TASK STATEMENT: Write out, unaltered, each line from the top of the records below down to the line where "match value with Some" appears, that line included.
Segment Start: RECORDS TO USE
(* ===== verification/HttpManagement.v ===== *)
(** * internal/api/httpapi: the authenticated management interface

    subscriptions.go, ingestion_queries.go, ingestion_commands.go, backfills.go
    and provider_status.go: the requests, the use cases behind them and their
    responses, on routes that require an authenticated principal with a
    permission. *)
From S2P Require Import Prelude Errors GoStrings GoTime GoJson External Domain MarketData CatchUp Ingestion ManualTasks Application Listing Subscriptions IngestionQueries InstrumentOptions ProviderStatus GoText GoJsonTree DomainJson HttpCore HttpQueries.
Open Scope go_scope.

(** [timeValue]: a [UTCInstant] under its JSON contract. *)
Definition requiredTimeValue (value : Time) : result Time := NewUTCInstant value.
Definition optionalTimeValue (value : option Time) : option Time :=
  match value with Some t => if is_ok (requiredTimeValue t) then Some t else None | None => None end.
Definition timeScopeValue (value : option Time) : string := match value with None => EmptyString | Some t => FormatRFC3339Nano t end.
Definition not_supported_query : error := ValidationError [mkFieldViolation "query" "is not supported"].

(** [managementQuery] *)
Definition managementQuery (request : Request) (allowed : list string) : result Values :=
  values <- parse_query request ;;
  validate_query_keys allowed values ;;;
  Ok values.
Segment End: RECORDS TO USE
RESULT FOR THIS TASK:
(* ===== verification/HttpManagement.v ===== *)
(** * internal/api/httpapi: the authenticated management interface

    subscriptions.go, ingestion_queries.go, ingestion_commands.go, backfills.go
    and provider_status.go: the requests, the use cases behind them and their
    responses, on routes that require an authenticated principal with a
    permission. *)
From S2P Require Import Prelude Errors GoStrings GoTime GoJson External Domain MarketData CatchUp Ingestion ManualTasks Application Listing Subscriptions IngestionQueries InstrumentOptions ProviderStatus GoText GoJsonTree DomainJson HttpCore HttpQueries.
Open Scope go_scope.

(** [timeValue]: a [UTCInstant] under its JSON contract. *)
Definition requiredTimeValue (value : Time) : result Time := NewUTCInstant value.
Definition optionalTimeValue (value : option Time) : option Time :=
  match value with Some t => if is_ok (requiredTimeValue t) then Some t else None | None => None end.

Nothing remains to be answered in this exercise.